Turbulência não derruba avião. Mas rende bons sustos e, em casos mais sérios, o sacolejo exagerado dentro da cabine pode ferir os passageiros. E, embora o fenômeno não faça a aeronave ir ao chão, ele pode desencadear uma queda livre por algum tempo: foi o que ocorreu em junho de 2018, na Austrália, quando um A380 da Qantas “despencou” durante 10 segundos, devido à colisão dos vórtices do avião com outro, que voava próximo.
“Quando os vórtices colidem, há um choque que cria muita turbulência”, diz Carlo Scalo, professor de engenharia mecânica da Universidade de Purdue, nos EUA. Ele é autor de um artigo publicado na revista Journal of Fluid Mechanics, no qual descreve um modelo computacional que poderá ajudar a reduzir ocorrências do tipo. O projeto foi financiado pelo Exército norte-americano.
Vórtice ou vórtex é um fenômeno natural ou provocado, e se caracteriza por movimentos em espiral ao redor de um centro de rotação. Quando se mexe o café na xícara com uma colher, as ondas que se formam no líquido, ao redor do talher, são vórtices. Furacões e tornados, idem. Vórtices envolvidos com as turbulências de aviões são como redemoinhos muito fortes, resultantes da diferença de pressão entre as partes superior e inferior das asas, que criam correntes opostas. Nesse caso, a corrente provocada pela parte inferior flui para a superior pela ponta da asa, reduzindo a sustentação da aeronave.
´Os aviões são desenhados levando-se em consideração esse fenômeno. Por isso, na maior parte do tempo, ele não é um problema. Porém, quando há a colisão de vórtices, como no caso australiano, gera-se uma turbulência extrema. Hoje, explica Scalo, os projetistas das aeronaves fazem simulações que capturam apenas uma parte desse fenômeno. Além disso, as modelagens exigem um processamento extensivo de dados em um supercomputador. “Atualmente, as simulações não são capazes de encenar facilmente tudo o que acontece quando os vórtices colidem. Isso limitou os projetos de aeronaves.”
Liderada por Scalo, uma equipe de pesquisadores da Purdue desenvolveu uma abordagem de modelagem que simula todo o processo de uma colisão de vórtice, em tempo computacional reduzido. Esse conhecimento da física de fluidos, diz o especialista, poderá ser incorporado aos códigos de projeto de engenharia para que a aeronave responda de maneira adequada ao fenômeno.

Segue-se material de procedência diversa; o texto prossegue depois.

Lemma relay_sse_chunks (requestId : string) (chunks : list string) :
  forall buf evs r,
    relay_after requestId evs r ->
    let a := fold_left (sse_chunk JSON_parse recorder) chunks (buf, evs) in
    let b := fold_left (sse_chunk JSON_parse (relay_callbacks requestId)) chunks (buf, r) in
    fst a = fst b /\ relay_after requestId (snd a) (snd b).
Proof.
  induction chunks as [|ch chunks IH]; intros buf evs r H; [now split|].
  cbn [fold_left]. unfold sse_chunk at 2 4. cbn [fst snd].
  apply IH. now apply relay_sse_parts.
Qed.

Lemma stream_events_not_terminal (requestId : string) (evs : list json) :
  filter is_terminal (map (stream_event_msg requestId) evs) = [].
Proof. induction evs as [|e evs IH]; [reflexivity | exact IH]. Qed.

(** What the terminal message of a request is, by the call made and the
    backend's behaviour. *)
Definition terminal_of (requestId : string) (streaming : bool) (b : Backend)
  : option json :=
  if streaming then
    match b with
    | RequestError message => Some (error_msg requestId message)
    | Response st chunks fin =>
        if is_http_error st then
          match fin with
          | ResEnd =>
              Some (error_msg requestId
                      ("OpenClaw Gateway error (status " ++ status_text st ++ "): "
                       ++ slice_to 500 (String.concat EmptyString chunks)))
          | ResError _ => None
          end
        else
          match fin with
          | ResEnd =>
              Some (stream_end_msg requestId
                      (last (completed_usages (decoded chunks)) zero_usage))
          | ResError message => Some (error_msg requestId message)
          end
    end
  else
    match forwardToOpenClaw JSON_parse JSON_stringify b with
    | Resolved response => Some (response_msg requestId response)
    | Rejected message => Some (error_msg requestId (error_text message))
    | Pending => None
    end.

(** The events forwarded before the terminal message. *)
Definition forwarded_events (streaming : bool) (b : Backend) : list json :=
  match streaming, b with
  | true, Response st chunks _ => if is_http_error st then [] else decoded chunks
  | _, _ => []
  end.

(** The request the relay makes: the body it sends and whether it asks for
    an event stream. *)
Definition relay_call (body : option json) (cfg : OpenClawClientConfig)
  : json * bool :=
  let fb := forward_body body cfg in
  if is_true (assoc "stream" fb) then (JObj fb, true)
  else (JObj (set_field "stream" (JBool false) fb), false).

(** The relay on every backend behaviour: the events in order, then the
    terminal message if the behaviour is one a listener reacts to, and
    nothing more. *)
Lemma handleIncomingRequest_trace (requestId : string) (body : option json)
  (cfg : OpenClawClientConfig) (gateway : json -> bool -> Backend) :
  let '(sentBody, streaming) := relay_call body cfg in
  let b := gateway sentBody streaming in
  handleIncomingRequest JSON_parse JSON_stringify requestId body cfg gateway
  = match terminal_of requestId streaming b with
    | Some t =>
        ((map (stream_event_msg requestId) (forwarded_events streaming b) ++ [t])%list,
         true)
    | None => ([], false)
    end.
Proof.
  unfold relay_call, handleIncomingRequest.
  destruct (is_true (assoc "stream" (forward_body body cfg))); cbv zeta.
  - cbn [terminal_of forwarded_events].
    destruct (gateway _ true) as [message | st chunks fin];
      cbn [streamFromOpenClaw]; [reflexivity|].
    destruct (is_http_error st); [destruct fin; reflexivity|].
    assert (H0 : relay_after requestId [] {| usage := zero_usage; sent := [] |})
      by (split; reflexivity).
    destruct (relay_sse_chunks requestId chunks "" [] _ H0) as [_ [Hs Hu]].
    fold (decoded chunks) in Hs, Hu.
    destruct fin; cbn [onDone onError relay_callbacks relay_send sent];
      rewrite Hs, ?Hu; reflexivity.
  - cbn [terminal_of forwarded_events].
    destruct (forwardToOpenClaw _ _ _); reflexivity.
Qed.

Lemma terminal_of_answered (requestId : string) (streaming : bool) (b : Backend) :
  answered streaming b = true ->
  exists t, terminal_of requestId streaming b = Some t /\ is_terminal t = true
            /\ (is_stream_end t = true ->
                streaming = true
                /\ exists st chunks, b = Response st chunks ResEnd
                     /\ is_http_error st = false
                     /\ t = stream_end_msg requestId
                              (last (completed_usages (decoded chunks)) zero_usage)).
Proof.
  intro H. unfold terminal_of.
  destruct streaming.
  - destruct b as [message | st chunks fin].
    + eexists. split; [reflexivity|]. split; [reflexivity | discriminate].
    + destruct (is_http_error st) eqn:Est.
      * destruct fin; [|cbn in H; rewrite Est in H; discriminate H].
        eexists. split; [reflexivity|]. split; [reflexivity | discriminate].
      * destruct fin.
        -- eexists. split; [reflexivity|]. split; [reflexivity|].
           intros _. split; [reflexivity|]. exists st, chunks. auto.
        -- eexists. split; [reflexivity|]. split; [reflexivity | discriminate].
  - destruct b as [message | st chunks fin]; cbn [forwardToOpenClaw].
    + eexists. split; [reflexivity|]. split; [reflexivity | discriminate].
    + destruct fin; [|discriminate H].
      destruct (JSON_parse _); [destruct (is_http_error st)|];
        eexists; (split; [reflexivity|]); (split; [reflexivity | discriminate]).
Qed.
(** * solarplanets: mean-rate planetary ephemeris (index.mjs)

    A shallow embedding of the exported functions of [index.mjs] and the
    properties stated about them.

    Number model.  A JavaScript Number is modelled by a mathematical real
    ([R]); rounding is not modelled.  An operation that has no real value on
    some finite argument (a quotient or a remainder by zero, the square root
    of a negative number) or that reads an array out of range returns [None];
    every function that uses such an operation lives in the [option] monad.
    A division by a non-zero numeric literal is total and is written with the
    plain [/].  The tangent at a pole is an infinity, as the quotient of a
    non-zero sine by a zero cosine.

    Where rounding decides what the source returns (a sum that rounds up to
    the modulus in [posmod]), the functions concerned are embedded a second
    time on binary64 Numbers, in the module [Binary64] at the end of the
    definitions, and evaluated there. *)

From Stdlib Require Import Floats.
From Stdlib Require Import Reals RNsatz Lra Lia ZArith.
From stdpp Require Import base option list.
From Equations Require Import Equations.

#[local] Open Scope R_scope.

(** ** Primitive operations of the host language *)

#[global] Instance Rlt_decision : RelDecision Rlt := Rlt_dec.
#[global] Instance Req_decision : EqDecision R := Req_dec_T.

(** [Math.floor], as a Number. *)
Definition Math_floor (x : R) : R := IZR (Zfloor x).

(** The integer closest to [x] among those between [0] and [x]. *)
Definition Ztrunc (x : R) : Z := if decide (x < 0) then Zceil x else Zfloor x.

(** [a / b] with a computed divisor. *)
Definition js_div (a b : R) : option R :=
  if decide (b = 0) then None else Some (a / b).

(** [a % b]: the remainder has the sign of the dividend, the quotient is
    truncated toward zero. *)
Definition js_rem (a b : R) : option R :=
  if decide (b = 0) then None else Some (a - b * IZR (Ztrunc (a / b))).

(** [Math.sqrt]. *)
Definition Math_sqrt (x : R) : option R :=
  if decide (x < 0) then None else Some (sqrt x).

(** A Number that may be an infinity. *)
Inductive xnumber : Type :=
  | Fin (r : R)
  | Inf (negative : bool).

(** [Math.tan]: the quotient of the sine by the cosine; at a pole, where the
    cosine is zero and the sine is not, an infinity with the sign of the
    sine. *)
Definition Math_tan (x : R) : xnumber :=
  if decide (cos x = 0) then Inf (bool_decide (sin x < 0)) else Fin (tan x).

(** [t * s] for a possibly infinite [t]: an infinity times zero is [NaN]. *)
Definition xmul (t : xnumber) (s : R) : option xnumber :=
  match t with
  | Fin r => Some (Fin (r * s))
  | Inf negative =>
      if decide (s = 0) then None
      else Some (Inf (xorb negative (bool_decide (s < 0))))
  end.

(** [Math.atan2 y x], the angle of the point [(x, y)] in [(-PI, PI]]. *)
Definition Math_atan2 (y x : R) : R :=
  if decide (0 < x) then atan (y / x)
  else if decide (x < 0) then
    (if decide (y < 0) then atan (y / x) - PI else atan (y / x) + PI)
  else if decide (0 < y) then PI / 2
  else if decide (y < 0) then - (PI / 2)
  else 0.

(** [Math.atan2 y x] for a possibly infinite [y]: an infinite ordinate over
    a finite abscissa is a quarter turn. *)
Definition Math_atan2x (y : xnumber) (x : R) : R :=
  match y with
  | Fin y => Math_atan2 y x
  | Inf negative => if negative then - (PI / 2) else PI / 2
  end.

(** ** Time conversion *)

Definition MU_SUN_KM3PS2 : R := 1.327e11.

(** The sum [f + 1.0] is exact on doubles for [f <= -1] below [2^53]; for a
    negative [f] closer to zero it is rounded. *)
Definition INT (f : R) : R :=
  if decide (f < 0) then Math_floor (f + 1.0) else Math_floor f.

Definition getUtFromTimevec (h m s : R) : R := h + m / 60 + s / 3600.

(** The remainder [c] is exact on doubles; the sum [c + b] is rounded there
    ([Binary64.posmod]). *)
Definition posmod (a b : R) : option R :=
  c ← js_rem a b;
  Some (if decide (c < 0) then c + b else c).

Definition getJ0FromDatevec (y m d : R) : R :=
  367 * y - INT (7 * (y + INT ((m + 9) / 12)) / 4) + INT (275 * m / 9) + d
  + 1721013.5.

Definition getJdFromDateTime (J0 UT : R) : R := J0 + UT / 24.

Definition getJulianCenturies (JD : R) : R := (JD - 2451545) / 36525.

(** ** Element interpolation and orbit geometry *)

Definition getCurrentElements (Q0 dQ T0 : R) : R := Q0 + dQ * T0.

Definition getAngularMomentum (a_km e mu_km3ps2 : R) : option R :=
  Math_sqrt (mu_km3ps2 * a_km * (1 - e * e)).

Daí o interesse do Exército dos EUA: com simulações mais realistas e completas, os engenheiros poderiam projetar veículos, como caças, capazes de manobras mais abruptas, ou helicópteros que podem pousar com maior segurança em porta-aviões, disseram os pesquisadores. “Aeronaves em condições extremas não podem depender de modelos simples”, diz Scalo. “Apenas para solucionar alguns desses cálculos, seriam necessários mil processadores por um mês. Você precisa de computação mais rápida para fazer o projeto da aeronave.”
De acordo com o pesquisador, os engenheiros ainda precisariam de um supercomputador para executar o modelo que a equipe de Purdue desenvolveu, mas esse equipamento seria capaz de simular uma colisão de vórtice em cerca de um décimo a um centésimo do tempo, usando muito menos recursos computacionais do que aqueles normalmente necessários para cálculos em grande escala.
Grande turbilhão
O modelo, chamado de simulação de grande turbilhão com preservação coerente de vorticidade (CvP-LES), foi desenvolvido ao longo de quatro anos. “Ele é capaz de captura física supercomplexa sem ter que esperar um mês porque já incorpora conhecimento que cálculos de escala extrema teriam que reproduzir meticulosamente”, observa Scalo.
Xinran Zhao, pesquisador de pós-doutorado no projeto, conduziu cálculos complexos e em grande escala para provar que o modelo é preciso. “Esses cálculos permitiram criar uma representação mais detalhada do problema, usando mais de um bilhão de pontos. Para efeito de comparação, uma tevê de ultra alta definição 4K usa aproximadamente 8 milhões de pontos para exibir uma imagem”, explica Zhao.
Os pesquisadores, então, aplicaram o modelo CvP-LES aos eventos de colisão de dois tubos de vórtex chamados de “vórtices com nós de trevo”, que são conhecidos por seguir as asas de um avião e “dançar” quando se reconectam, um fenômeno bastante complicado de se capturar. “É muito difícil simular computacionalmente porque você tem um evento localizado, intenso que acontece entre duas estruturas que parecem muito inocentes e sem intercorrências até que colidem”, destaca Scalo.
Usando o supercomputador Brown em Purdue para cálculos de médio porte e as instalações do Departamento de Defesa dos EUA para cálculos em grande escala, a equipe processou dados sobre os milhares de eventos que ocorrem quando esses vórtices “dançam” e incorporou esse conhecimento ao modelo. Os cientistas, então, usaram um modelo de turbulência para simular toda a dança da colisão. Com as informações obtidas, eles esperam poder munir os desenvolvedores de aeronaves de informações capazes de evitar esse tipo de fenômeno.
Em nota, o gerente de programa de Dinâmica de Fluidos do Gabinete de Pesquisa do Exército, Matthew Munsun, afirma que “é uma estratégia inteligente porque torna o método de solução aplicável a uma variedade maior de regimes do que muitas outras abordagens”. “Há um enorme potencial para que isso tenha um impacto real no projeto de plataformas de veículos e sistemas de armas que permitirão aos nossos soldados cumprir suas missões”, opina.